CBI headquarters is a ₹186 crore, 11-storey building in New Delhi. The 7000 m2 building is equipped with a modern communications system, an advanced record-maintenance system, storage space, computerised access control and an additional facility for new technology. Interrogation rooms, cells, dormitories and conference halls are provided. The building has a staff cafeteria with a capacity of 500, gyms, a terrace garden, and bi-level basement parking for 470 vehicles. Advanced fire-control and power-backup systems are provided, in addition to a press briefing room and media lounge.

==== Bharatpol ====
On January 7, 2025, the Indian Home Minister Amit Shah, launched the CBI developed Bharatpol platform. It will help streamline the communication between local law enforcement authorities and Interpol. Rapid and secure transmission of Interpol notices will be guaranteed by the platform. 195 countries' Interpol references will be integrated for global assistance. Local agencies would be able to access the 195 countries' support requests instantly. Additionally, it will streamline capacity-building programs and document management and interchange. Requests for real-time data exchange, including the sending of Red Corner Notices (RCNs) and other alerts over a worldwide network, will be responded to by Bharatpol more quickly both domestically and internationally. Crimes like cybercrime, illegal drug trade, arms trafficking, human trafficking, and terrorism will be addressed with the assistance of Bharatpol.
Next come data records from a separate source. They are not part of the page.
(** * Potion maker: ingredients, potions, the potion graph and the allocation pass

    A shallow embedding of [potions_3.py] (and of [potions_1.py], which
    holds the same classes without the cost table, the allocation pass
    and the random ingredient generator).

    Python objects are compared and hashed by identity here: neither
    [Ingredient] nor [MagickalPotion] defines [__eq__] or [__hash__].
    Every instance therefore carries the number it was allocated under,
    and two records are the same object exactly when they are equal.

    Exceptions do not roll the store back, so a computation is a function
    from the store to an outcome and the store reached. *)

From stdpp Require Import base decidable countable gmap strings list fin_maps.
From Stdlib Require Import ZArith Lia.

Open Scope string_scope.
Open Scope list_scope.
Open Scope Z_scope.

(** ** Exceptions *)

Inductive exn : Type :=
| TypeError
| AttributeError
| KeyError
| ValueError
| IndexError
| NetworkXError
| NetworkXUnfeasible
| RuntimeError.

(** ** Ingredients *)

Inductive IngredientClass : Type := Herb | Mushroom | Root.
(** X1: advancing by [n] steps and then advancing the returned positions and
    momenta by [m >= 1] further steps is advancing by [n + m] steps at once:
    the same result, or the same exception. *)
Theorem X1_steps_compose (rk : RK4) (R P : mat) (n m : nat) (E E1 E2 : real)
    (R1 P1 : mat) (F1 : tensor) :
  aplicarNVezes rk R P n E = Ok (R1, P1, F1) ->
  (0 < m)%nat ->
  aplicarNVezes rk R P (n + m) E1 = aplicarNVezes rk R1 P1 m E2.
Proof.
  intros Hn Hm. apply aplicarNVezes_Ok_laco in Hn.
  unfold aplicarNVezes. rewrite laco_add, Hn. cbn [bind].
  now rewrite (laco_forgets_F rk m R1 P1 (Some F1) None).
Qed.

Lemma X1_steps_compose_witness :
  aplicarNVezes rk_dois R_dois P_dois (1 + 2) 0
  = aplicarNVezes rk_dois [[-1]; [1]] [[1/400]; [-(1/400)]] 2 0.
Proof.
  apply (X1_steps_compose rk_dois R_dois P_dois 1 2 0 0 0 _ _ _
           (aplicarNVezes_dois 0)).
  lia.
Defined.

(** X2: the force array that [aplicarNVezes] returns after [n + 1] steps is
    the one computed at the positions that entered the last step, not at the
    positions it returns. *)
Theorem X2_returned_forces_precede_last_step (rk : RK4) (R P : mat) (n : nat)
    (E : real) (R' P' : mat) (F : tensor) :
  aplicarNVezes rk R P (S n) E = Ok (R', P', F) <->
  exists R1 P1 F1 FSomas,
    laco rk n R P None = Ok (R1, P1, F1)
    /\ forcas rk R1 = Ok (F, FSomas)
    /\ runge_kutta4 rk R1 P1 FSomas = (R', P').
Proof.
  rewrite aplicarNVezes_Ok_laco.
  replace (S n) with (n + 1)%nat by lia. rewrite laco_add.
  split.
  - intros H.
    destruct (laco rk n R P None) as [[[R1 P1] F1] | e]; [|discriminate].
    cbn [bind laco] in H.
    destruct (forcas rk R1) as [[F' FS] | e] eqn:HF; [|discriminate].
    cbn [bind] in H.
    destruct (runge_kutta4 rk R1 P1 FS) as [R2 P2] eqn:HRK.
    injection H as -> -> ->.
    now exists R1, P1, F1, FS.
  - intros (R1 & P1 & F1 & FS & HL & HF & HRK).
    rewrite HL. cbn [bind laco]. rewrite HF. cbn [bind]. now rewrite HRK.
Qed.

(** ** Free motion *)

Lemma runge_kutta4_built (massas : list real) (h0 G0 : real) (D : nat)
    (R P FSomas : mat) :
  shape2 (length massas) D R ->
  shape2 (length massas) D P ->
  shape2 (length massas) D FSomas ->
  runge_kutta4 (built massas h0 G0 D) R P FSomas
  = (tab2 (length massas) D
       (fun i k => get2 R i k + avanco h0 (1 / nth i massas 0) (get2 P i k)),
     tab2 (length massas) D (fun i k => get2 P i k + h0 * get2 FSomas i k)).
Proof.
  intros HR HP HFS.
  rewrite (shape2_tab2 _ _ R HR) at 1.
  rewrite (shape2_tab2 _ _ P HP) at 1.
  rewrite (shape2_tab2 _ _ FSomas HFS) at 1.
  now rewrite (runge_kutta4_tab _ (length massas) D
                 (fun i _ => 1 / nth i massas 0)).
Qed.

Section Livre.

Variables (massas : list real) (h0 G0 : real) (D : nat).
Hypothesis HN : (0 < length massas)%nat.

(** No particle feels a net force, wherever the particles are. *)
Hypothesis Hlivre :
  forall r j k, (j < length massas)%nat -> (k < D)%nat ->
    rsum (length massas)
      (fun i => F_entry G0 (prodM_entry massas) D r i j k) = 0.

Lemma passo_livre (R P : mat) :
  shape2 (length massas) D R -> shape2 (length massas) D P ->
  exists F FSomas R1,
    forcas (built massas h0 G0 D) R = Ok (F, FSomas)
    /\ runge_kutta4 (built massas h0 G0 D) R P FSomas = (R1, P)
    /\ shape2 (length massas) D R1
    /\ (forall i k, (i < length massas)%nat -> (k < D)%nat ->
          get2 R1 i k
          = get2 R i k + avanco h0 (1 / nth i massas 0) (get2 P i k)).
Proof.
  intros HR HP.
  rewrite (forcas_built massas h0 G0 D D R HN HR).
  do 3 eexists. split; [reflexivity|].
  rewrite runge_kutta4_built by (assumption || apply tab2_shape2).
  split_all.
  - f_equal.
    transitivity (tab2 (length massas) D (get2 P));
      [| symmetry; now apply shape2_tab2].
    apply tab2_ext. intros i k Hi Hk.
    rewrite get2_tab2, Hlivre by assumption. lra.
  - apply tab2_shape2.
  - intros i k Hi Hk. now rewrite get2_tab2.
Qed.

Lemma laco_livre (n : nat) :
  forall (R P : mat) (F0 : option tensor),
    shape2 (length massas) D R -> shape2 (length massas) D P ->
    exists R' F',
      laco (built massas h0 G0 D) n R P F0 = Ok (R', P, F')
      /\ shape2 (length massas) D R'
      /\ (forall i k, (i < length massas)%nat -> (k < D)%nat ->
            get2 R' i k
            = get2 R i k
              + INR n * avanco h0 (1 / nth i massas 0) (get2 P i k))
      /\ ((0 < n)%nat -> exists F, F' = Some F).
Proof.
  induction n as [|n IH]; intros R P F0 HR HP.
  - exists R, F0. cbn [laco INR]. split_all; auto.
    + intros. lra.
    + intros Hn. exfalso. lia.
  - destruct (passo_livre R P HR HP) as (F & FS & R1 & HF & HRK & HR1 & Hget).
    destruct (IH R1 P (Some F) HR1 HP) as (R' & F' & HL & HR' & Hget' & HF').
    exists R', F'. cbn [laco]. rewrite HF. cbn [bind]. rewrite HRK.
    split_all; auto.
    + intros i k Hi Hk. rewrite Hget', Hget by assumption.
      rewrite S_INR. lra.
    + intros _. destruct n as [|n'].
      * cbn [laco] in HL. injection HL as _ <-. now exists F.
      * apply HF'. lia.
Qed.

End Livre.

Lemma F_entry_G0 pm (D : nat) r (i j k : nat) : F_entry 0 pm D r i j k = 0.
Proof. unfold F_entry. ring. Qed.

(** X3: from rest, the first step moves nothing.  When every momentum is
    zero, one step returns the positions it was given, for any number of
    particles and any forces between them. *)
Theorem X3_first_step_from_rest_keeps_positions (massas : list real)
    (h0 G0 : real) (D : nat) (rk : RK4) (R P : mat) (E : real) :
  init massas h0 G0 D = Ok rk ->
  massas <> [] ->
  shape2 (length massas) D R ->
  shape2 (length massas) D P ->
  (forall i k, get2 P i k = 0) ->
  exists P' F, aplicarNVezes rk R P 1 E = Ok (R, P', F).
Proof.
  intros Hrk Hne HR HP H0. apply init_inv in Hrk. subst rk.
  assert (HN : (0 < length massas)%nat)
    by (destruct massas; [congruence | cbn; lia]).
  unfold aplicarNVezes. cbn [laco].
  rewrite (forcas_built massas h0 G0 D D R HN HR). cbn [bind].
  rewrite runge_kutta4_built by (assumption || apply tab2_shape2).
  cbn [bind]. do 2 eexists. do 3 f_equal.
  transitivity (tab2 (length massas) D (get2 R));
    [| symmetry; now apply shape2_tab2].
  apply tab2_ext. intros i k _ _. rewrite H0. unfold avanco. ring.
Qed.

Lemma P_dois_rest : forall i k, get2 P_dois i k = 0.
Proof.
  intros i k. unfold get2, P_dois.
  destruct i as [|[|[|i]]]; cbn [nth]; destruct k as [|[|k]]; reflexivity.
Qed.

Lemma X3_first_step_from_rest_keeps_positions_witness :
  exists P' F, aplicarNVezes rk_dois R_dois P_dois 1 0 = Ok (R_dois, P', F).
Proof.
  exact (X3_first_step_from_rest_keeps_positions massas_dois 0.01 1 1 rk_dois
           R_dois P_dois 0 init_dois massas_dois_nonempty
           shape2_R_dois shape2_P_dois P_dois_rest).
Defined.

(** X4: a single particle moves freely.  After any number [n] of loop
    passes its momentum is what it was and each position component has
    grown by [n] times the same increment; for [n >= 1] this is what
    [aplicarNVezes] returns. *)
Theorem X4_single_particle_moves_freely (m h0 G0 : real) (D : nat) (rk : RK4)
    (R P : mat) (n : nat) (E : real) :
  init [m] h0 G0 D = Ok rk ->
  shape2 1 D R ->
  shape2 1 D P ->
  exists R' F',
    laco rk n R P None = Ok (R', P, F')
    /\ shape2 1 D R'
    /\ (forall k, (k < D)%nat ->
          get2 R' 0 k = get2 R 0 k + INR n * avanco h0 (1 / m) (get2 P 0 k))
    /\ ((0 < n)%nat -> exists F, aplicarNVezes rk R P n E = Ok (R', P, F)).
Proof.
  intros Hrk HR HP. apply init_inv in Hrk. subst rk.
  destruct (laco_livre [m] h0 G0 D) with (n := n) (R := R) (P := P)
    (F0 := @None tensor) as (R' & F' & HL & HR' & Hget & HF');
    try assumption; try (cbn; lia).
  - intros r j k Hj Hk. cbn [length] in Hj.
    assert (j = 0%nat) as -> by lia.
    cbn [length rsum]. rewrite F_entry_diag. lra.
  - exists R', F'. split_all; try assumption.
    + intros k Hk. apply (Hget 0%nat k); [cbn; lia | assumption].
    + intros Hn. destruct (HF' Hn) as [F ->]. exists F.
      unfold aplicarNVezes. now rewrite HL.
Qed.

Lemma X4_single_particle_moves_freely_witness :
  exists R' F',
    laco (built [2] 0.01 1 2) 5 [[1; 2]] [[3; 4]] None = Ok (R', [[3; 4]], F')
    /\ shape2 1 2 R'
    /\ (forall k, (k < 2)%nat ->
          get2 R' 0 k
          = get2 [[1; 2]] 0 k + INR 5 * avanco 0.01 (1 / 2) (get2 [[3; 4]] 0 k))
    /\ ((0 < 5)%nat ->
          exists F,
            aplicarNVezes (built [2] 0.01 1 2) [[1; 2]] [[3; 4]] 5 0
            = Ok (R', [[3; 4]], F)).
Proof.
  apply (X4_single_particle_moves_freely 2 0.01 1 2 (built [2] 0.01 1 2)
           [[1; 2]] [[3; 4]] 5 0).
  - apply init_ok. right. intros [H | []]. lra.
  - split; [reflexivity|]. repeat constructor.
  - split; [reflexivity|]. repeat constructor.
Defined.

(** ** Forces depend on relative positions only *)

Lemma transladar_tab2 (N D : nat) (r : nat -> nat -> R) (c : vec) :
  length c = D ->
  transladar c (tab2 N D r) = tab2 N D (fun i k => r i k + nth k c 0).
Proof.
  intros Hc. unfold transladar, tab2. rewrite map_tab.
  apply tab_ext. intros i _. unfold vadd.
  rewrite (tab_of_list 0 c) at 1. rewrite Hc. apply zipWith_tab.
Qed.

Lemma F_entry_shift (g : R) pm (D : nat) (r c : nat -> nat -> R) (i j k : nat) :
  (forall k', r i k' - r j k' = c i k' - c j k') ->
  F_entry g pm D r i j k = F_entry g pm D c i j k.
Proof.
  intros Hd. unfold F_entry.
  rewrite (rsum_ext D
             (fun k' => (1 * r i k' - 1 * r j k') * (1 * r i k' - 1 * r j k'))
             (fun k' => (1 * c i k' - 1 * c j k') * (1 * c i k' - 1 * c j k'))).
  - replace (1 * r i k - 1 * r j k) with (1 * c i k - 1 * c j k);
      [reflexivity|].
    generalize (Hd k). lra.
  - intros k' _.
    replace (1 * r i k' - 1 * r j k') with (1 * c i k' - 1 * c j k');
      [reflexivity|].
    generalize (Hd k'). lra.
Qed.

(** X6: displacing every particle by the same vector changes nothing in what
    [forcas] returns. *)
Theorem X6_forces_are_translation_invariant (massas : list real)
    (h0 G0 : real) (Dm : nat) (rk : RK4) (D : nat) (R : mat) (c : vec) :
  init massas h0 G0 Dm = Ok rk ->
  massas <> [] ->
  shape2 (length massas) D R ->
  length c = D ->
  forcas rk (transladar c R) = forcas rk R.
Proof.
  intros Hrk Hne HR Hc. apply init_inv in Hrk. subst rk.
  assert (HN : (0 < length massas)%nat)
    by (destruct massas; [congruence | cbn; lia]).
  rewrite (forcas_built massas h0 G0 Dm D R HN HR).
  rewrite (shape2_tab2 _ _ R HR) at 1.
  rewrite transladar_tab2 by assumption.
  rewrite (forcas_tab _ (length massas) D (prodM_entry massas))
    by (assumption || reflexivity).
  cbn [built G].
  assert (HE : forall i j k,
            F_entry G0 (prodM_entry massas) D
              (fun i' k' => get2 R i' k' + nth k' c 0) i j k
            = F_entry G0 (prodM_entry massas) D (get2 R) i j k).
  { intros i j k. apply F_entry_shift. intros k'. lra. }
  do 2 f_equal.
  - apply tab3_ext. intros i j k _ _ _. apply HE.
  - apply tab2_ext. intros j k _ _. apply rsum_ext. intros i _. apply HE.
Qed.
(** *** The loop over [target_files] *)

Record file_issues := {
  basic : list str;
  positions : list str
}.

(** The headline printed for a file. *)
Inductive headline := PROBLEME | OK.

Record run_state := {
  problems_found : bool;
  detailed_issues : list (path * file_issues);
  printed : list (path * headline)
}.

Fixpoint str_eqb (a b : str) : bool :=
  match a, b with
  | [], [] => true
  | x :: a', y :: b' => N.eqb x y && str_eqb a' b'
  | _, _ => false
  end.

(** [d[k] = v] on a dictionary kept in insertion order. *)
Fixpoint dict_set {V} (k : str) (v : V) (d : list (str * V))
  : list (str * V) :=
  match d with
  | [] => [(k, v)]
  | (k', v') :: d' =>
      if str_eqb k k' then (k, v) :: d' else (k', v') :: dict_set k v d'
  end.

Definition check_file (fs : filesystem) (st : run_state) (file_path : path)
  : run_state :=
  let basic_issues := count_brackets (fs file_path) in
  let position_issues := find_bracket_position_issues (fs file_path) in
  if nonempty basic_issues || nonempty position_issues then
    {| problems_found := true;
       detailed_issues :=
         dict_set file_path
           {| basic := basic_issues; positions := position_issues |}
           (detailed_issues st);
       printed := printed st ++ [(file_path, PROBLEME)] |}
  else
    {| problems_found := problems_found st;
       detailed_issues := detailed_issues st;
       printed := printed st ++ [(file_path, OK)] |}.

Definition run (fs : filesystem) (target_files : list path) : run_state :=
  fold_left (check_file fs) target_files
    {| problems_found := false; detailed_issues := []; printed := [] |}.

End CheckBrackets.

(** ** archived/unused-scripts/bracket-checkers/detailed_bracket_check.py *)

Module DetailedBracketCheck.
Import Py.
It will have access to 19 different kinds of Interpol databases.

=== Rank structure ===

| Insignia | Hierarchy in CBI | Equivalent rank in state police | Grade/level on pay matrix | Basic Pay |
|  | Director of the CBI | Director General of Police | Apex Scale (Pay level 17) | ₹225,000 (US$2,300) |
| Special Director | Special Director General of Police | HAG+ Scale (Pay level 16) | ₹205,400 (US$2,100)—₹224,400 (US$2,300) |
| Additional Director | Additional Director General of Police | HAG Scale (Pay level 15) | ₹182,200 (US$1,900)—₹224,100 (US$2,300) |
|  | Joint Director | Inspector General of Police | SAG scale (Pay level 14) | ₹144,200 (US$1,500)—₹218,200 (US$2,300) |
|  | Deputy Inspector General (DIG) | Deputy inspector general of police | Selection grade (Pay level 13A) | ₹131,100 (US$1,400)—₹216,600 (US$2,200) |
|  | Superintendent | Senior Superintendent of Police | Selection Grade (Pay level 13) | ₹123,100 (US$1,300)—₹215,900 (US$2,200) |
| Superintendent of Police | Junior Administrative Grade (Pay level 12) | ₹78,800 (US$820)—₹209,200 (US$2,200) |
|  | Additional Superintendent | Addl Superintendent of Police | Senior time scale (Pay level 11) | ₹67,700 (US$700)—₹208,700 (US$2,200) |
|  | Deputy Superintendent | Deputy Superintendent of Police | Junior time scale (Pay level 10) | ₹56,100 (US$580)—₹132,000 (US$1,400) |
|  | Inspector | Inspector of Police | Group 'B' Non-gazetted (Pay level 7) | ₹44,900 (US$470)—₹142,400 (US$1,500) |
|  | Sub-inspector | Sub-inspector of police | Group 'B' Non-gazetted (Pay level 6) | ₹35,400 (US$370)—₹112,400 (US$1,200) |
|  | Assistant sub-inspector | Assistant sub-inspector of police | Group 'C' Non-gazetted (Pay level 5) | ₹29,200 (US$300)—₹92,300 (US$960) |
|  | Head constable | Head constable | Group 'C' Non-gazetted (Pay level 4) | ₹25,500 (US$260)—₹81,100 (US$840) |
|  | Constable | Constable | Group 'C' Non-gazetted (Pay level 3) | ₹21,700 (US$230)—₹69,100 (US$720) |

==CBI Academy==
The CBI Academy in Ghaziabad (east of Delhi) began in 1996. It is about 40 km from the New Delhi railway station and about 65 km from Indira Gandhi International Airport. The 26.5 acre campus, with fields and plantations, houses the administrative, academic, hostel and residential buildings. Before the academy was built a small training centre at Lok Nayak Bhawan, New Delhi, conducted short-term in-service courses. The CBI then relied on state police-training institutions and the Sardar Vallabhbhai Patel National Police Academy in Hyderabad for basic training courses for deputy superintendents of police, sub-inspectors and constables.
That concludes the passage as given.